## [Records for the exercise]

>>>

Lemma memory_variable_write d ip i ref v :
  memory_ok d -> is_int32 v -> znth (variable_stack_ d) i = Some ref ->
  keeping memory_fault memory_ok any (variable_write ip ref v d).
Proof.
  intros Hd Hv Hi. unfold variable_write, VMAbsoluteVariable_write.
  assert (Hin : ref ∈ variable_stack_ d).
  { unfold znth in Hi. destruct (0 <=? i); [|done]. by eapply list_elem_of_lookup_2. }
  pose proof (mem_refs _ Hd) as Hr. rewrite Forall_forall in Hr. specialize (Hr ref Hin).
  unfold ref_ok in Hr. destruct (ref_var ref) as [|l].
  - destruct (_ <=? _); (split; [|done]).
    + by eapply (memory_ok_ext d).
    + destruct Hd as [[] ? ?]. split; [by split|done|]. by apply Forall_insert.
  - destruct Hr as [o Ho]. rewrite Ho. destruct o as [x|h].
    + split; [|done]. by eapply memory_ok_set_object.
    + destruct (var_write _ _ _ _) as [err w].
      assert (Hw : memory_ok (set_world w d)) by (by eapply (memory_ok_ext d)).
      destruct err; [|by split]. split; [|done]. by eapply (memory_ok_ext (set_world w d)).
Qed.

(** A new reference, and its index on the operand stack. *)
Lemma memory_push_variable d ref :
  memory_ok d -> ref_ok (heap_ d) ref ->
  keeping memory_fault memory_ok any ((idx ← push_variable ref; push idx) d).
Proof.
  intros Hd Hr. split; [|done]. apply (memory_ok_push (set_variable_stack _ d)).
  - by apply memory_ok_push_ref.
  - apply s32_range.
Qed.

Lemma memory_import_var d arg guid :
  memory_ok d -> keeping memory_fault memory_ok any (import_var arg guid d).
Proof.
  intros Hd. unfold import_var. destruct (_ !! _) as [l|] eqn:E.
  - apply memory_push_variable; [done|]. by apply (heap_owned _ (mem_heap _ Hd) _ _ E).
  - by eapply (memory_ok_ext d).
Qed.

Lemma memory_create_static_var d guid :
  memory_ok d -> keeping memory_fault memory_ok any (create_static_var guid d).
Proof.
  intros Hd. unfold create_static_var. destruct (_ !! _) as [l|] eqn:E.
  - split; [|done]. apply (memory_ok_push (set_operand_stack _ _)); [|done].
    apply (memory_ok_push (set_variable_stack _ d)); [|apply s32_range].
    apply memory_ok_push_ref; [done|]. by apply (heap_owned _ (mem_heap _ Hd) _ _ E).
  - pose proof (heap_ok_install d (u32 guid) (StaticObj StaticVariable_new) (mem_heap _ Hd)) as Hi.
    assert (Hs : object_ok (StaticObj (H := H) StaticVariable_new)) by done.
    specialize (Hi Hs). unfold mbind, prog_bind.
    unfold install_variable in *. rewrite E in *. destruct Hi as [Hi _].
    set (d1 := set_next_loc _ _) in *.
    assert (Hd1 : memory_ok d1).
    { split; [done| |exact (mem_operands _ Hd)].
      eapply Forall_impl; [exact (mem_refs _ Hd)|]. intros [[|l] a]; [done|].
      unfold ref_ok. simpl. intros Hl. destruct (decide (l = next_loc_ d)) as [->|Hne];
        [by rewrite lookup_insert_eq|by rewrite lookup_insert_ne]. }
    split; [|done]. apply (memory_ok_push (set_operand_stack _ _)); [|done].
    apply (memory_ok_push (set_variable_stack _ d1)); [|apply s32_range].
    apply memory_ok_push_ref; [done|]. unfold ref_ok. simpl. by rewrite lookup_insert_eq.
Qed.
Lemma serialize_int_app st e out : serialize_int st e out = out ++ code_int st e.
Proof. apply serialize_app. Qed.
Lemma serialize_bool_app st e out : serialize_bool st e out = out ++ code_bool st e.
Proof. apply serialize_app. Qed.
Lemma serialize_call_app st fc out : serialize_call st fc out = out ++ code_call st fc.
Proof. apply serialize_app. Qed.

#[export] Hint Rewrite serialize_fetch_app serialize_store_app serialize_int_app
  serialize_bool_app serialize_call_app : emit.

(** ** The code of each construct *)

Lemma code_int_binary st op l r :
  code_int st (IntBinaryExpression op l r) = code_int st l ++ code_int st r ++ op1 op.
Proof. unfold code_int. simpl. unfold IntBinaryExpression_serialize. by emit. Qed.

Lemma code_bool_comp st op l r :
  code_bool st (IntComp op l r) = code_int st l ++ code_int st r ++ op1 op.
Proof. unfold code_bool. simpl. unfold IntComp_serialize. by emit. Qed.

Lemma code_bool_cmp st op l r :
  code_bool st (BoolCmp op l r) = code_bool st l ++ code_bool st r ++ op1 op.
Proof. unfold code_bool. simpl. unfold BoolCmp_serialize. by emit. Qed.

Lemma code_bool_not st l : code_bool st (BoolNot l) = code_bool st l ++ op1 BOOL_NOT.
Proof. unfold code_bool. simpl. unfold BoolNot_serialize. by emit. Qed.

(** The code of a short-circuit operator that skips its right operand with
    [jump]. *)
Definition short_circuit_code (jump : OpCode) (l r : list Z) : list Z :=
  let rhs := op1 POP_OP ++ r in
  l ++ op1 PUSH_TOP ++ opv jump (zlen rhs) ++ rhs.

Lemma code_bool_and st l r :
  code_bool st (BoolAnd l r) =
  short_circuit_code TEST_JUMP_IF_FALSE (code_bool st l) (code_bool st r).
Proof. unfold code_bool. simpl. unfold BoolAnd_serialize, short_circuit_code. by emit. Qed.

Lemma code_bool_or st l r :
  code_bool st (BoolOr l r) =
  short_circuit_code TEST_JUMP_IF_TRUE (code_bool st l) (code_bool st r).
Proof. unfold code_bool. simpl. unfold BoolOr_serialize, short_circuit_code. by emit. Qed.

Lemma code_int_const st v :
  code_int st (IntConstant v) =
  if v =? 0 then op1 PUSH_CONSTANT_0
  else if v =? 1 then op1 PUSH_CONSTANT_1 else opv PUSH_CONSTANT v.
Proof.
  unfold code_int. simpl. unfold IntConstant_serialize.
  destruct (v =? 0), (v =? 1); by emit.
Qed.

Lemma code_args_cons st a args : code_args st (a :: args) = code_poly st a ++ code_args st args.
Proof. done. Qed.

Lemma code_poly_var st t v :
  code_poly st (PolyVar t v) =
  match v with
  | Some (LocalVariableReference _ ofs) => opv CREATE_INDIRECT_VAR ofs
  | Some (GlobalVariableReference _ ofs) => opv LOAD_FP_REL ofs
  | None => op1 PUSH_CONSTANT_0
  end.
Proof. unfold code_poly. destruct v as [v|]; simpl; [|done]. rewrite code_ref_eq. by destruct v. Qed.

Lemma code_call_eq st ofs name fn args need :
  code_call st (mkFunctionCall ofs name fn args need) = call_code st ofs fn args need.
Proof.
  unfold code_call. simpl. rewrite FunctionCall_serialize_app; [done|].
  apply Forall_forall. intros a _ out. apply serialize_app.
Qed.

Lemma IfThenElse_blocks_app t e out :
  IfThenElse_blocks t e out = out ++ IfThenElse_blocks t e [].
Proof. unfold IfThenElse_blocks. by emit. Qed.

(** The conditional, spelled out. *)
Lemma if_code_eq cond t e :
  if_code cond t e =
  match e with
  | None => cond ++ opv TEST_JUMP_IF_FALSE (zlen t) ++ t
  | Some e =>
      let t := t ++ opv JUMP (zlen e) in
      cond ++ opv TEST_JUMP_IF_FALSE (zlen t) ++ t ++ e
  end.
Proof.
  unfold if_code, IfThenElse_blocks. destruct e; emit; [done|].
  by rewrite app_nil_r.
Qed.

Lemma register_function_at name is_root out s :
  register_function name is_root out s = register_at name is_root (zlen out) s.
Proof.
  unfold register_function, register_at. destruct is_root; simpl; [|done].
  by destruct (register_symbol _ _ _).
Qed.

(** ** The generator appends the reference code *)

Lemma serialize_fold_app is_root l s out :
  Forall (fun c => forall r s out,
    serialize c r s out = let '(s', code) := compile c r s (zlen out) in (s', out ++ code)) l ->
  fold_left (fun '(s, output) c => serialize c is_root s output) l (s, out) =
  let '(s', code) := compile_seq is_root l s (zlen out) in (s', out ++ code).
Proof.
  intros Hl. revert s out. induction Hl as [|c l Hc _ IH]; intros s out; simpl.
  - by rewrite app_nil_r.
  - rewrite Hc. destruct (compile c is_root s (zlen out)) as [s1 c1].
    rewrite IH, zlen_app.
    destruct (compile_seq is_root l s1 _) as [s2 c2]. by rewrite <- app_assoc.
Qed.

Ltac fold_opv :=
  repeat match goal with
         | |- context [[opcode_byte ?o] ++ varint ?v] =>
             change ([opcode_byte o] ++ varint v) with (opv o v)
         end.

Lemma serialize_compile c r s out :
  serialize c r s out = let '(s', code) := compile c r s (zlen out) in (s', out ++ code).
Proof.
  revert r s out. induction c using Command_ind'; intros root s out; simpl; emit;
    rewrite ?app_nil_r; try done;
    repeat match goal with
           | H : forall r s out, serialize ?c r s out = _ |- context [serialize ?c _ _ _] =>
               rewrite H; change (zlen (@nil Z)) with 0;
               fold_opv; rewrite ?zlen_app;
               let s' := fresh "s" in let code := fresh "code" in
               destruct (compile c _ _ _) as [s' code]
           end.
  - rewrite serialize_fold_app by done.
    change (compile_seq root l s (zlen out)) with
      ((fix compile_seq (l : list Command) (s : SerState) (base : Z) : SerState * list Z :=
           match l with
           | [] => (s, [])
           | c :: l =>
               let '(s, code) := compile c root s base in
               let '(s, codes) := compile_seq l s (base + zlen code) in
               (s, code ++ codes)
           end) l s (zlen out)).
    destruct (_ l s (zlen out)) as [s' code]. by emit.
  - unfold IndirectVarCreate_serialize. by emit.
  - unfold StaticVarCreate_serialize. by emit.
  - by rewrite <- app_assoc.
  - unfold NumericAssignment_serialize. by emit.
  - unfold BooleanAssignment_serialize. by emit.
  - rewrite IfThenElse_blocks_app. unfold if_code. by emit.
  - rewrite IfThenElse_blocks_app. unfold if_code. by emit.
  - rewrite register_function_at. emit. by rewrite zlen_app.
  - unfold PrintString_serialize. by emit.
  - unfold PrintInt_serialize. by emit.
Qed.
(** The output of the driver: the prologue and the code of the commands. *)
Lemma Driver_serialize_code (dr : Driver) :
  let l := commands_ dr in
  let '(s, code) := compile_seq true l (ser_state dr) (zlen (code_prologue l)) in
  Driver_serialize [] dr = (code_prologue l ++ code, with_ser_state s dr).
Proof.
  cbv zeta. unfold Driver_serialize, serialize_preambles. rewrite preambles_app.
  assert (E : append_varint (append_opcode (append_opcode [] IF_PREAMBLE) TEST_JUMP_IF_FALSE)
            (zlen (append_opcode (List.concat (List.map code_preamble (commands_ dr))) TERMINATE))
          ++ append_opcode (List.concat (List.map code_preamble (commands_ dr))) TERMINATE
          = code_prologue (commands_ dr)) by (by emit).
  rewrite app_nil_l, E, serialize_fold_app.
  - by destruct (compile_seq _ _ _ _) as [s code].
  - apply Forall_forall. intros c _ r s out. apply serialize_compile.
Qed.

(** ** The prologue *)

Lemma step_IF_PREAMBLE c d :
  code_at c (op1 IF_PREAMBLE) ->
  steps (mkVM d c)
    (mkVM (pushv (if is_preamble_ d then 1 else 0) d) (adv_c (zlen (op1 IF_PREAMBLE)) c)).
Proof.
  intros Hc. apply sim_plain_steps.
  by eapply (sim_op1 IF_PREAMBLE (fun _ => insn_IF_PREAMBLE)).
Qed.

(** In normal mode the prologue is skipped, in preamble mode it is entered. *)
Lemma steps_prologue b C l ct d :
  let preamble := List.concat (List.map code_preamble l) ++ op1 TERMINATE in
  running b C ct d -> code_at ct (code_prologue l) ->
  exists c', steps (mkVM d ct) (mkVM d c') /\
    if is_preamble_ d then running b C c' d /\ code_at c' preamble
    else c' = adv_c (zlen (code_prologue l)) ct.
Proof.
  intros preamble Hr Hc. unfold code_prologue in *. fold preamble in Hc |- *.
  pose proof (code_at_adv _ _ _ Hc) as Hj. set (c1 := adv_c _ ct) in Hj.
  pose proof (code_at_adv _ _ _ Hj) as Hp. set (c2 := adv_c _ c1) in Hp.
  assert (Hr2 : running b C c2 d) by (by do 2 apply running_adv).
  eexists. split.
  - eapply steps_trans; [by eapply step_IF_PREAMBLE, code_at_app_l|].
    eapply sim_plain_steps,
      (sim_test_jump TEST_JUMP_IF_FALSE "TEST_JUMP_IF_FALSE" (fun v => v =? 0));
      [done|done| |by eapply code_at_app_l]. by eapply running_int32.
  - rewrite !adv_c_app. destruct (is_preamble_ d); simpl.
    + rewrite Z.add_0_r. done.
    + by rewrite <- adv_c_add.
Qed.

Lemma sim_CREATE_VAR guid num_states ct d :
  let code := op1 CREATE_VAR ++ varint guid ++ varint num_states in
  is_int32 guid -> is_int32 num_states -> code_at ct code ->
  sim (lift (create_var guid num_states) d) (mkVM d ct) (plain (adv_c (zlen code) ct)).
Proof.
  intros code Hg Hn Hc. eapply sim_instr; [exact Hc|done|]. cbn [exec_opcode].
  unfold insn_CREATE_VAR, mbind, prog_bind.
  change (adv 1 (mkVM d ct)) with (mkVM d (adv_c (zlen (op1 CREATE_VAR)) ct)).
  unfold code in *. rewrite !adv_c_app. apply code_at_adv in Hc.
  rewrite (parse_varint_c _ _ _ _ Hg Hc). apply code_at_adv in Hc.
  rewrite <- (app_nil_r (varint num_states)) in Hc.
  rewrite (parse_varint_c _ _ _ _ Hn Hc). unfold on_data, lift. cbn [data].
  destruct (create_var guid num_states d) as [[] d'| |]; cbn; [|by left..].
  by apply sim_ret.
Qed.

Lemma code_preamble_indirect guid arg type num_states name ofs :
  let n := if decide (type = DATATYPE_BOOL) then -1 else num_states in
  code_preamble (IndirectVarCreate guid arg type num_states name ofs) =
  (opv LOAD_STRING (zlen (bytes_of_string name)) ++ bytes_of_string name)
  ++ op1 CREATE_VAR ++ varint guid ++ varint n.
Proof.
  unfold code_preamble. simpl. unfold IndirectVarCreate_serialize_preamble.
  destruct (decide _); emit; done.
Qed.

<<<

Copy out the lines above word for word, stopping after the line containing "Lemma memory_import_var d".

## [Answer to the problem]
Lemma memory_variable_write d ip i ref v :
  memory_ok d -> is_int32 v -> znth (variable_stack_ d) i = Some ref ->
  keeping memory_fault memory_ok any (variable_write ip ref v d).
Proof.
  intros Hd Hv Hi. unfold variable_write, VMAbsoluteVariable_write.
  assert (Hin : ref ∈ variable_stack_ d).
  { unfold znth in Hi. destruct (0 <=? i); [|done]. by eapply list_elem_of_lookup_2. }
  pose proof (mem_refs _ Hd) as Hr. rewrite Forall_forall in Hr. specialize (Hr ref Hin).
  unfold ref_ok in Hr. destruct (ref_var ref) as [|l].
  - destruct (_ <=? _); (split; [|done]).
    + by eapply (memory_ok_ext d).
    + destruct Hd as [[] ? ?]. split; [by split|done|]. by apply Forall_insert.
  - destruct Hr as [o Ho]. rewrite Ho. destruct o as [x|h].
    + split; [|done]. by eapply memory_ok_set_object.
    + destruct (var_write _ _ _ _) as [err w].
      assert (Hw : memory_ok (set_world w d)) by (by eapply (memory_ok_ext d)).
      destruct err; [|by split]. split; [|done]. by eapply (memory_ok_ext (set_world w d)).
Qed.

(** A new reference, and its index on the operand stack. *)
Lemma memory_push_variable d ref :
  memory_ok d -> ref_ok (heap_ d) ref ->
  keeping memory_fault memory_ok any ((idx ← push_variable ref; push idx) d).
Proof.
  intros Hd Hr. split; [|done]. apply (memory_ok_push (set_variable_stack _ d)).
  - by apply memory_ok_push_ref.
  - apply s32_range.
Qed.

Lemma memory_import_var d arg guid :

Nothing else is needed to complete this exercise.